Mediating risk for outbreaks

(Trent Nelson | The Salt Lake Tribune) Records at all three facilities revealed that not all animals had received their six-month respiratory boosters, which inoculate horses against rabies, tetanus, equine flu and other diseases. Healthy horses were also being loaded into pens for sick horses.

Outbreaks such as those in Colorado and Wyoming this year are a major concern to the BLM and its standards for off-range corrals, Warr said. In the Colorado case, 445 horses were gathered in northwestern Colorado and transported to the holding facility without being fully vaccinated against equine flu, resulting in the 145 deaths, The Denver Post reported.

“You’re bringing fresh animals off a wild environment that are naive to equine diseases and outbreaks, and you’re sticking them in a confined facility that’s like a petri dish,” Warr said.

In context of these recent outbreaks, biosecurity standard noncompliance at three Utah holding facilities takes on increased significance. Failing to test animals for equine infectious anemia and to vaccinate animals against other diseases could lead to outbreaks in the state.

The BLM’s wild horse and burro holding facilities have an agreement with the Utah state veterinarian to shut down off-range corrals after they have received animals from outside the state, Warr said. That means no animals will be shipped out of a facility before the out-of-state animals have been tested for equine diseases. Newly-acquired animals are segregated from those already at holding facilities until they test negative.

Amid these concerns, the BLM announced its plans to increase roundups and fertility control operations for wild horses and burros during the 2022 fiscal year. The agency plans to send 20,000 animals into holding facilities across the West this year.

“It’s inevitable that there’s going to be another mass casualty incident without drastic changes at all levels of the Wild Horse and Burro Program,” Kuhn said.

Warr, too, hopes to see changes in how the program approaches reducing the number of wild horses and burros on the range.

“We need to look at more population growth suppression and we need to have fewer babies born on the range so we have fewer numbers coming into these facilities and having to go through this never-ending cycle that we’ve been doing now for 50 years,” he said. “I think we’re finally going that direction as an agency.”

The challenge, however, is actually implementing fertility control efforts for wild mares. Some wild horses, like the Onaqui herd, are friendly with humans and easier to dart with fertility treatments or treat with IUDs. Other herds with little human experience resist these techniques.

But if the BLM can ramp up such treatments, they might be able to curb the sheer number of wild horses and burros on the range without having to send them to holding facilities.

“I’ve never seen as much emphasis in population growth suppression as we’re doing right now,” Warr said. “It’s too bad that we didn’t do that 20 years ago, or had the opportunity, but hopefully we’ll continue down that road.”

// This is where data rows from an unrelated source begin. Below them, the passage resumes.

(* ===== verification/Identity.v ===== *)
(** * User and role administration (crates/backend-core/src/application/users.rs,
    roles.rs, bootstrap.rs)

    The guarded services over the identity tables: creating users and roles,
    assigning roles, passwords, logins and the resolution of sessions. *)
From S2P Require Import Prelude Text BTree Errors Access RuleTypes RuleSnapshot IdentityStore.
From stdpp Require Import sorting.
From Stdlib Require Import Ascii.

Local Open Scope Z_scope.

(** ** Policies *)
Definition MIN_PASSWORD_LEN : Z := 12.
Definition validate_username_characters (username : string) : result ApplicationError unit :=
  if contains_char zero username then Err (InvalidInput "Username must not contain NUL characters") else Ok tt.
(** [chars().any(p)] for a [p] of ASCII characters. *)
Definition has_char (p : ascii -> bool) (s : string) : bool := negb (str_forall (fun c => negb (p c)) s).
Definition validate_password (password : string) : result ApplicationError unit :=
  if str_len password <? MIN_PASSWORD_LEN
  then Err (InvalidInput ("Password must be at least " +:+ int_to_string MIN_PASSWORD_LEN +:+ " characters"))
  else if negb (has_char is_ascii_lowercase password && has_char is_ascii_uppercase password
                && has_char is_ascii_digit password && has_char (fun c => negb (is_ascii_alphanumeric c)) password)
  then Err (InvalidInput "Password must include lowercase, uppercase, number, and symbol characters")
  else Ok tt.
(** [Vec::dedup]. *)
Fixpoint dedup (l : list Z) : list Z :=
  match l with
  | a :: r => match r with b :: _ => if a =? b then dedup r else a :: dedup r | [] => [a] end
  | [] => []
  end.
Definition normalize_role_ids (ids : list Z) : list Z := dedup (merge_sort Z.le ids).
Definition role_name_char (c : ascii) : bool := is_ascii_lowercase c || is_ascii_digit c || one_of "_-" c.
Definition normalize_role_name (name : string) : result ApplicationError string :=
  let name := str_map to_ascii_lowercase (trim name) in
  if str_is_empty name then Err (InvalidInput "Role name must not be empty")
  else if 64 <? str_len name then Err (InvalidInput "Role name must be 64 characters or fewer")
  else if negb (str_forall role_name_char name)
  then Err (InvalidInput "Role name may only contain lowercase letters, numbers, hyphens, and underscores")
  else Ok name.
Definition permission_of_key (key : string) : result ApplicationError string :=
  match permission_from_key key with
  | Some p => Ok (permission_key p)
  | None => Err (InvalidInput ("Unknown permission '" +:+ key +:+ "'"))
  end.
Definition validate_permission_keys (keys : list string) : result ApplicationError (list string) :=
  found ← mapM permission_of_key (List.filter (fun k => negb (str_is_empty k)) (map trim keys));
  Ok (sorted_set found).
Definition is_builtin_role_name (name : string) : bool :=
  (name =s? OWNER_ROLE) || (name =s? ADMIN_ROLE) || (name =s? OPERATOR_ROLE) || (name =s? VIEWER_ROLE).

(** ** Services *)
Record CreateUser := { cu_username : string; cu_password : string; cu_role_ids : option (list Z) }.
Record CreateRole := { cro_name : string; cro_description : option string; cro_permissions : list string }.
Record RoleUpdate := {
  upd_name : option string; upd_description : option (option string); upd_permissions : option (list string);
}.
Record AuthenticatedUser := {
  au_id : Z; au_tenant : string; au_username : string; au_role : string; au_roles : list Role;
  au_permissions : list string; au_permission_version : Z; au_auth_epoch : string;
}.
Definition primary_role_name (roles : list Role) : option string := role_name <$> primary roles.
Definition authenticated_user_from_details (d : UserDetails) : AuthenticatedUser :=
  let u := ud_user d in
  {| au_id := user_id u; au_tenant := user_tenant u; au_username := user_name u;
     au_role := default (user_role u) (primary_role_name (ud_roles d)); au_roles := ud_roles d;
     au_permissions := ud_permissions d; au_permission_version := user_permission_version u;
     au_auth_epoch := user_auth_epoch u |}.
Definition matches_identity (d : UserDetails) (tenant : string) (user : Z) : bool :=
  (user_id (ud_user d) =? user) && (user_tenant (ud_user d) =s? tenant).
Definition map_user_write_error (e : PersistenceError) (username : string) : ApplicationError :=
  match e with
  | UniqueViolation _ => Conflict ("Username '" +:+ username +:+ "' already exists")
  | other => Persistence other
  end.
Definition map_role_write_error (e : PersistenceError) : ApplicationError :=
  match e with UniqueViolation _ => Conflict "Role name already exists" | other => Persistence other end.
Definition user_missing (user : Z) : ApplicationError := NotFound ("User " +:+ int_to_string user +:+ " not found").
Definition role_missing (rid : Z) : ApplicationError := NotFound ("Role " +:+ int_to_string rid +:+ " not found").
Definition roles_missing : ApplicationError := NotFound "One or more roles were not found".

(** The host's password implementation. *)
Class PasswordHasher := {
  hash_password : string -> result string string;
  verify_hash : string -> string -> result string bool;
}.
(** A guarded step: an error before it leaves the store as it is. *)
Definition guarded {A B} (s : IdentityStore) (r : result ApplicationError A)
    (k : A -> result ApplicationError B * IdentityStore) : result ApplicationError B * IdentityStore :=
  match r with Ok a => k a | Err e => (Err e, s) end.
(** What a repository answers, as the service reports it. *)
Definition reported {A B} (f : PersistenceError -> ApplicationError) (g : A -> result ApplicationError B)
    (r : result PersistenceError A * IdentityStore) : result ApplicationError B * IdentityStore :=
  (map_err f r.1 ≫= g, r.2).

Section services.
Context `{!ChronoMicros, !PasswordHasher}.
Definition create_user (s : IdentityStore) (ctx : TenantContext) (input : CreateUser) (epoch : string) (now : Z)
    : result ApplicationError UserDetails * IdentityStore :=
  let username := trim (cu_username input) in
  guarded s (_ ← require_permission ctx ManageUsers;
             _ ← (if str_is_empty username then Err (InvalidInput "Username must not be empty") else Ok tt);
             _ ← validate_username_characters username;
             _ ← validate_password (cu_password input);
             _ ← (if bool_decide (cu_role_ids input = Some []) then Err (InvalidInput "At least one role is required")
                  else Ok tt);
             map_err Authentication (hash_password (cu_password input)))
  (fun hash =>
    reported (fun e => map_user_write_error e username)
      (fun o => match o with UserCreated u => Ok u | CreateRolesNotFound => Err roles_missing end)
      (repo_create_user s (ctx_tenant ctx)
         {| nu_username := username; nu_password_hash := hash;
            nu_role_ids := normalize_role_ids <$> cu_role_ids input |} epoch now)).
Definition change_password (s : IdentityStore) (ctx : TenantContext) (user : Z) (password : string)
    : result ApplicationError unit * IdentityStore :=
  guarded s (_ ← require_permission ctx ManageUsers;
             _ ← validate_password password;
             map_err Authentication (hash_password password))
  (fun hash =>
    reported Persistence
      (fun o => match o with PasswordChanged => Ok tt | ChangeNotFound => Err (user_missing user) end)
      (repo_change_password s (ctx_tenant ctx) user hash)).
Definition delete_user (s : IdentityStore) (ctx : TenantContext) (user : Z) : result ApplicationError unit * IdentityStore :=
  guarded s (require_permission ctx ManageUsers) (fun _ =>
    reported Persistence
      (fun o => match o with
                | UserDeleted => Ok tt
                | DeleteNotFound => Err (user_missing user)
                | WouldDeleteLastOwner => Err (Conflict "Cannot delete the last owner from the tenant")
                end)
      (repo_delete_user s (ctx_tenant ctx) user)).
Definition set_roles (s : IdentityStore) (ctx : TenantContext) (user : Z) (ids : list Z) (now : Z)
    : result ApplicationError UserDetails * IdentityStore :=
  guarded s (_ ← require_permission ctx ManageUsers;
             if bool_decide (ids = []) then Err (InvalidInput "At least one role is required") else Ok tt)
  (fun _ =>
    reported Persistence
      (fun o => match o with
                | RolesUpdated u => Ok u
                | SetUserNotFound => Err (user_missing user)
                | SetRolesNotFound => Err roles_missing
                | WouldRemoveLastOwner => Err (Conflict "Cannot remove the last owner from the tenant")
                end)
      (repo_set_roles s (ctx_tenant ctx) user (normalize_role_ids ids) now)).
Definition authenticate (s : IdentityStore) (tenant username password : string) (clock : NaiveDateTime)
    : result ApplicationError AuthenticatedUser * IdentityStore :=
  guarded s (_ ← map_err (fun _ => Unauthorized) (validate_username_characters username);
             found ← map_err Persistence (find_credentials_by_username s tenant username);
             credentials ← ok_or found Unauthorized;
             _ ← (if user_is_active (ud_user (uc_details credentials)) then Ok tt else Err Unauthorized);
             valid ← map_err (fun m => Internal ("password verification failed: " +:+ m))
                       (verify_hash password (uc_password_hash credentials));
             if (valid : bool) then Ok (uc_details credentials) else Err Unauthorized)
  (fun d => reported Persistence (fun _ => Ok (authenticated_user_from_details d))
      (record_successful_login s tenant (user_id (ud_user d)) clock)).
Definition resolve_session (s : IdentityStore) (tenant : string) (user permission_version : Z) (auth_epoch : string)
    : result ApplicationError AuthenticatedUser :=
  found ← map_err Persistence (hydrate s tenant user);
  d ← ok_or found Unauthorized;
  if negb (matches_identity d tenant user) || negb (user_is_active (ud_user d))
     || negb (user_permission_version (ud_user d) =? permission_version)
     || (user_auth_epoch (ud_user d) !=s auth_epoch)
  then Err Unauthorized else Ok (authenticated_user_from_details d).
Definition current_user (s : IdentityStore) (ctx : TenantContext) : result ApplicationError AuthenticatedUser :=
  match ctx_actor ctx with
  | User id _ _ =>
    found ← map_err Persistence (hydrate s (ctx_tenant ctx) id);
    d ← ok_or found Unauthorized;
    if negb (matches_identity d (ctx_tenant ctx) id) || negb (user_is_active (ud_user d))
    then Err Unauthorized else Ok (authenticated_user_from_details d)
  | _ => Err Unauthorized
  end.
Definition not_builtin (name : string) : result ApplicationError unit :=
  if is_builtin_role_name name then Err (InvalidInput ("'" +:+ name +:+ "' is reserved for a built-in role")) else Ok tt.
Definition create_role (s : IdentityStore) (ctx : TenantContext) (input : CreateRole) (now : Z)
    : result ApplicationError RoleDetails * IdentityStore :=
  guarded s (_ ← require_permission ctx ManageRoles;
             name ← normalize_role_name (cro_name input);
             _ ← not_builtin name;
             permissions ← validate_permission_keys (cro_permissions input);
             Ok (name, permissions))
  (fun '(name, permissions) =>
    reported map_role_write_error Ok
      (repo_create_role s (ctx_tenant ctx)
         {| nr_name := name; nr_description := cro_description input; nr_permissions := permissions |} now)).
Definition update_role (s : IdentityStore) (ctx : TenantContext) (rid : Z) (update : RoleUpdate) (clock : Z)
    : result ApplicationError RoleDetails * IdentityStore :=
  guarded s (_ ← require_permission ctx ManageRoles;
             name ← match upd_name update with Some n => Some <$> normalize_role_name n | None => Ok None end;
             _ ← match name with Some n => not_builtin n | None => Ok tt end;
             permissions ← match upd_permissions update with
                           | Some ps => Some <$> validate_permission_keys ps
                           | None => Ok None
                           end;
             Ok (name, permissions))
  (fun '(name, permissions) =>
    reported map_role_write_error
      (fun o => match o with
                | RoleUpdated r => Ok r
                | RoleNotFound => Err (role_missing rid)
                | SystemRole => Err (InvalidInput "Built-in roles cannot be modified")
                end)
      (repo_update_role s (ctx_tenant ctx) rid
         {| patch_name := name; patch_description := upd_description update; patch_permissions := permissions |} clock)).
Definition delete_role (s : IdentityStore) (ctx : TenantContext) (rid : Z) : result ApplicationError unit * IdentityStore :=
  guarded s (require_permission ctx ManageRoles) (fun _ =>
    reported Persistence
      (fun o => match o with
                | RoleDeleted => Ok tt
                | DeleteRoleNotFound => Err (role_missing rid)
                | DeleteSystemRole => Err (InvalidInput "Built-in roles cannot be deleted")
                | RoleInUse name count =>
                  Err (Conflict ("Role '" +:+ name +:+ "' is assigned to " +:+ int_to_string count +:+ " user(s)"))
                end)
      (repo_delete_role s (ctx_tenant ctx) rid)).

There is no set timeline for when the Utah facilities’ next Comprehensive Animal Welfare Program inspection may be. Between now and then, the BLM will fix problems found in these reports — including conducting maintenance at the Delta facility — and conduct its own self-assessments, Warr said.

Wild horse advocates have criticized the standards that the Comprehensive Animal Welfare Program uses for its assessments because they are internal guidelines put in place by the BLM. Critics also say that the assessment scores do not reflect how serious each noncompliance is; the rubric items are tallied evenly, meaning that more serious infractions are weighted the same as less serious ones.

Kuhn with the American Wild Horse Campaign noted that the holding facilities aren’t mandated to take action on noncompliant items. “They are really just guidelines,” she said. “And most of the time, the agency doesn’t follow them.”

The BLM reported that it expects to implement third-party assessments of gathers and other operations as soon as 2023.

(Trent Nelson | The Salt Lake Tribune) “It’s inevitable that there’s going to be another mass casualty incident without drastic changes at all levels of the Wild Horse and Burro Program," said Grace Kuhn, a spokesperson for the American Wild Horse Campaign.